▶ **Task to complete**
All lines from the one with "Lemma int_compare_eq a" through the final line below are to be reproduced exactly; omit the others.
——————————
(* ===== verification/GoSort.v ===== *)
(** * Go's [slices.SortFunc] and its comparison functions

    The sorting algorithm is the standard library's; the code relies on its
    documented behaviour only: the result is a permutation, and it is sorted
    when the comparison is a strict weak order.  The class [GoSort] is that
    contract.  [insertion_sort] is the algorithm the standard library runs on
    at most twelve elements; it is the instance used in concrete runs. *)

From S2P Require Import Prelude.

(** A comparison returns a negative number, zero, or a positive number. *)
Definition comparer (A : Type) := A -> A -> Z.

Definition not_less {A} (cmp : comparer A) (a b : A) : Prop := ~ (cmp b a < 0)%Z.

(** Strict weak order: the precondition of [slices.SortFunc]. *)
Class WeakOrder {A} (cmp : comparer A) : Prop := {
  weak_asym a b : (cmp a b < 0)%Z -> not_less cmp a b;
  weak_trans a b c : not_less cmp a b -> not_less cmp b c -> not_less cmp a c
}.

Class GoSort := { SortFunc : forall {A : Type}, comparer A -> list A -> list A }.

Class GoSortLaws `{GoSort} : Prop := {
  SortFunc_perm {A} (cmp : comparer A) l : SortFunc cmp l ≡ₚ l;
  (** only the elements of the list are compared *)
  SortFunc_ext {A} (cmp cmp' : comparer A) l :
    (forall x y, x ∈ l -> y ∈ l -> cmp x y = cmp' x y) -> SortFunc cmp l = SortFunc cmp' l;
  SortFunc_sorted {A} (cmp : comparer A) `{!WeakOrder cmp} l :
    StronglySorted (not_less cmp) (SortFunc cmp l)
}.

(** ** The insertion sort of the standard library

    [for i := 1; i < n; i++ { for j := i; j > 0 && cmp(d[j], d[j-1]) < 0; j-- { swap } }];
    the sorted prefix is kept in reverse. *)
Section Insertion.
Context {A : Type} (cmp : comparer A).

Fixpoint sift (x : A) (rev_prefix : list A) : list A :=
  match rev_prefix with
  | [] => [x]
  | y :: rest => if decide (cmp x y < 0)%Z then y :: sift x rest else x :: y :: rest
  end.

Definition insertion_sort (l : list A) : list A := reverse (foldl (fun acc x => sift x acc) [] l).

Lemma sift_perm x l : sift x l ≡ₚ x :: l.
Proof.
  induction l as [|y l IH]; simpl; [done|]. case_decide; [|done].
  rewrite IH. by constructor.
Qed.

Lemma foldl_sift_perm l acc : foldl (fun acc x => sift x acc) acc l ≡ₚ acc ++ l.
Proof.
  revert acc. induction l as [|x l IH]; intros acc; simpl; [by rewrite app_nil_r|].
  rewrite IH, sift_perm. by rewrite <- Permutation_middle.
Qed.

Lemma insertion_sort_perm l : insertion_sort l ≡ₚ l.
Proof. unfold insertion_sort. rewrite reverse_Permutation. apply (foldl_sift_perm l []). Qed.

Context `{!WeakOrder cmp}.
Local Abbreviation R := (fun a b => not_less cmp b a).

Lemma sift_sorted x l : StronglySorted R l -> StronglySorted R (sift x l).
Proof.
  induction 1 as [|y l Hs IH Hy]; simpl; [by repeat constructor|].
  case_decide as Hc.
  - constructor; [done|]. rewrite Forall_forall in Hy |- *.
    intros z. rewrite sift_perm. intros [->|Hz]%elem_of_cons; [by apply weak_asym|auto].
  - constructor; [by constructor|]. constructor; [done|].
    rewrite Forall_forall in Hy |- *. intros z Hz. eapply weak_trans; [by apply Hy|done].
Qed.

Lemma foldl_sift_sorted l acc :
  StronglySorted R acc -> StronglySorted R (foldl (fun acc x => sift x acc) acc l).
Proof. revert acc. induction l; simpl; auto using sift_sorted. Qed.

Lemma sorted_snoc (S : A -> A -> Prop) l x :
  StronglySorted S l -> Forall (fun y => S y x) l -> StronglySorted S (l ++ [x]).
Proof.
  induction 1 as [|y l Hs IH Hy]; intros Hx; simpl; [by repeat constructor|].
  inversion Hx; subst. constructor; [by apply IH|].
  apply Forall_app. split; [done|]. by constructor.
Qed.

Lemma sorted_reverse l : StronglySorted R l -> StronglySorted (not_less cmp) (reverse l).
Proof.
  induction 1 as [|y l Hs IH Hy]; [constructor|]. rewrite reverse_cons.
  apply sorted_snoc; [done|]. by rewrite reverse_Permutation.
Qed.
End Insertion.

Lemma sift_ext {A} (cmp cmp' : comparer A) x l :
  (forall y, y ∈ l -> cmp x y = cmp' x y) -> sift cmp x l = sift cmp' x l.
Proof.
  induction l as [|y l IH]; intros Hc; simpl; [done|].
  rewrite Hc by left. case_decide; [|done]. f_equal. apply IH. set_solver.
Qed.

Lemma insertion_sort_ext {A} (cmp cmp' : comparer A) l :
  (forall x y, x ∈ l -> y ∈ l -> cmp x y = cmp' x y) -> insertion_sort cmp l = insertion_sort cmp' l.
Proof.
  intros Hc. unfold insertion_sort. f_equal.
  assert (H : forall l' acc, (forall x, x ∈ acc -> x ∈ l) -> (forall x, x ∈ l' -> x ∈ l) ->
    foldl (fun acc x => sift cmp x acc) acc l' = foldl (fun acc x => sift cmp' x acc) acc l').
  { induction l' as [|x l' IH]; intros acc Ha Hl; simpl; [done|].
    rewrite (sift_ext cmp cmp') by (intros y Hy; apply Hc; [apply Hl; left|by apply Ha]).
    apply IH; [|set_solver]. intros y. rewrite sift_perm.
    intros [->|Hy]%elem_of_cons; [apply Hl; left|by apply Ha]. }
  apply H; set_solver.
Qed.

#[export] Instance go_insertion_sort : GoSort | 10 := {| SortFunc := @insertion_sort |}.
#[export] Instance go_insertion_sort_laws : @GoSortLaws go_insertion_sort | 10.
Proof.
  split; intros; simpl; [apply insertion_sort_perm|by apply insertion_sort_ext|].
  apply sorted_reverse. apply foldl_sift_sorted; [done|constructor].
Qed.

(** ** Facts for the clients of the contract *)
Section SortFacts.
Context `{GoSortLaws} {A : Type} (cmp : comparer A) `{!WeakOrder cmp}.

Lemma SortFunc_elem x l : x ∈ SortFunc cmp l <-> x ∈ l.
Proof. by rewrite SortFunc_perm. Qed.

(** When the comparison tells the elements of the list apart, the result
    does not depend on the order of the input. *)
Lemma SortFunc_canonical l l' :
  (forall x y, x ∈ l -> y ∈ l -> not_less cmp x y -> not_less cmp y x -> x = y) ->
  l ≡ₚ l' -> SortFunc cmp l = SortFunc cmp l'.
Proof.
  intros Hinj Hp. apply (StronglySorted_unique_strong (not_less cmp)).
  - intros x y Hx Hy. rewrite !SortFunc_perm in Hx, Hy. rewrite <- Hp in Hy. by apply Hinj.
  - by apply SortFunc_sorted.
  - by apply SortFunc_sorted.
  - by rewrite !SortFunc_perm.
Qed.
End SortFacts.

(** ** [strings.Compare] and lexicographic comparison *)
Definition string_compare (a b : string) : Z :=
  match String.compare a b with Lt => -1 | Eq => 0 | Gt => 1 end.

(** [if c := ...; c != 0 { return c }; return d]. *)
Definition compare_then (c d : Z) : Z := if decide (c = 0%Z) then d else c.

Lemma ascii_compare_trans_lt a b c :
  Ascii.compare a b = Lt -> Ascii.compare b c = Lt -> Ascii.compare a c = Lt.
Proof. unfold Ascii.compare. rewrite !N.compare_lt_iff. lia. Qed.

Lemma string_compare_trans_lt a b c :
  String.compare a b = Lt -> String.compare b c = Lt -> String.compare a c = Lt.
Proof.
  revert b c. induction a as [|x a IH]; intros [|y b] [|z c]; simpl; try done.
  destruct (Ascii.compare x y) eqn:E1; destruct (Ascii.compare y z) eqn:E2; try done; intros H1 H2.
  - apply Ascii.compare_eq_iff in E1, E2. subst.
    rewrite (proj2 (N.compare_eq_iff _ _) eq_refl : Ascii.compare z z = Eq). by eapply IH.
  - apply Ascii.compare_eq_iff in E1. subst. by rewrite E2.
  - apply Ascii.compare_eq_iff in E2. subst. by rewrite E1.
  - by rewrite (ascii_compare_trans_lt x y z).
Qed.

Lemma string_compare_eq a b : string_compare a b = 0%Z <-> a = b.
Proof.
  unfold string_compare. split.
  - destruct (String.compare a b) eqn:E; try done. by apply String.compare_eq_iff in E.
  - intros ->. induction b as [|c b IH]; [done|]. simpl.
    by rewrite (proj2 (N.compare_eq_iff _ _) eq_refl : Ascii.compare c c = Eq).
Qed.

(** A comparison that is a total preorder, in the form the lexicographic
    combination preserves. *)
Class TotalCmp {A} (cmp : comparer A) : Prop := {
  total_opp a b : (cmp a b < 0)%Z <-> (0 < cmp b a)%Z;
  total_trans a b c : (cmp a b <= 0)%Z -> (cmp b c <= 0)%Z -> (cmp a c <= 0)%Z
}.

#[export] Instance total_weak {A} (cmp : comparer A) `{!TotalCmp cmp} : WeakOrder cmp.
Proof.
  split; unfold not_less.
  - intros a b Hab. pose proof (total_opp a b). lia.
  - intros a b c H1 H2. rewrite total_opp in *.
    pose proof (total_trans a b c). lia.
Qed.

#[export] Instance string_compare_total : TotalCmp string_compare.
Proof.
  assert (Hopp : forall a b, (string_compare a b < 0)%Z <-> (0 < string_compare b a)%Z).
  { intros a b. unfold string_compare. rewrite (String.compare_antisym b a).
    by destruct (String.compare a b). }
  split; [done|]. intros a b c H1 H2.
  destruct (decide (a = b)) as [->|Hab]; [done|].
  destruct (decide (b = c)) as [->|Hbc]; [done|].
  revert H1 H2 Hab Hbc. rewrite <- string_compare_eq, <- (string_compare_eq b c).
  unfold string_compare.
  destruct (String.compare a b) eqn:E1; destruct (String.compare b c) eqn:E2; try done; intros.
  by rewrite (string_compare_trans_lt a b c).
Qed.

Definition compare_on {A B} (f : A -> B) (cmp : comparer B) : comparer A := fun a b => cmp (f a) (f b).
Definition compare_lex {A} (c1 c2 : comparer A) : comparer A := fun a b => compare_then (c1 a b) (c2 a b).

#[export] Instance compare_on_total {A B} (f : A -> B) cmp `{!TotalCmp cmp} : TotalCmp (compare_on f cmp).
Proof. split; unfold compare_on; intros; [apply total_opp|by eapply total_trans]. Qed.

#[export] Instance compare_lex_total {A} (c1 c2 : comparer A) `{!TotalCmp c1, !TotalCmp c2} :
  TotalCmp (compare_lex c1 c2).
Proof.
  assert (Hz : forall a b, c1 a b = 0%Z <-> c1 b a = 0%Z).
  { intros a b. pose proof (total_opp (cmp:=c1) a b). pose proof (total_opp (cmp:=c1) b a). lia. }
  split; unfold compare_lex, compare_then.
  - intros a b. pose proof (Hz a b). pose proof (total_opp (cmp:=c1) a b).
    pose proof (total_opp (cmp:=c2) a b). repeat case_decide; lia.
  - intros a b c. pose proof (total_trans (cmp:=c1) a b c). pose proof (total_trans (cmp:=c2) a b c).
    pose proof (total_trans (cmp:=c1) b c a). pose proof (total_trans (cmp:=c1) c a b).
    pose proof (total_opp (cmp:=c1) a b). pose proof (total_opp (cmp:=c1) b c).
    pose proof (total_opp (cmp:=c1) a c).
    pose proof (total_opp (cmp:=c1) b a). pose proof (total_opp (cmp:=c1) c b).
    pose proof (total_opp (cmp:=c1) c a).
    repeat case_decide; lia.
Qed.

(** [slices.Sort] on integers and on strings. *)
Definition int_compare (a b : Z) : Z := if decide (a < b)%Z then -1 else if decide (b < a)%Z then 1 else 0.

#[export] Instance int_compare_total : TotalCmp int_compare.
Proof. split; unfold int_compare; intros; repeat case_decide; lia. Qed.

Lemma int_compare_eq a b : not_less int_compare a b -> not_less int_compare b a -> a = b.
Proof. unfold not_less, int_compare. repeat case_decide; lia. Qed.

Lemma string_compare_antisym a b : not_less string_compare a b -> not_less string_compare b a -> a = b.
Proof.
  unfold not_less. rewrite !total_opp. intros H1 H2. apply string_compare_eq.
  pose proof (total_opp (cmp:=string_compare) a b). pose proof (total_opp (cmp:=string_compare) b a). lia.
Qed.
——————————
▶ **Response below**
Lemma int_compare_eq a b : not_less int_compare a b -> not_less int_compare b a -> a = b.
Proof. unfold not_less, int_compare. repeat case_decide; lia. Qed.

Lemma string_compare_antisym a b : not_less string_compare a b -> not_less string_compare b a -> a = b.
Proof.
  unfold not_less. rewrite !total_opp. intros H1 H2. apply string_compare_eq.
  pose proof (total_opp (cmp:=string_compare) a b). pose proof (total_opp (cmp:=string_compare) b a). lia.
Qed.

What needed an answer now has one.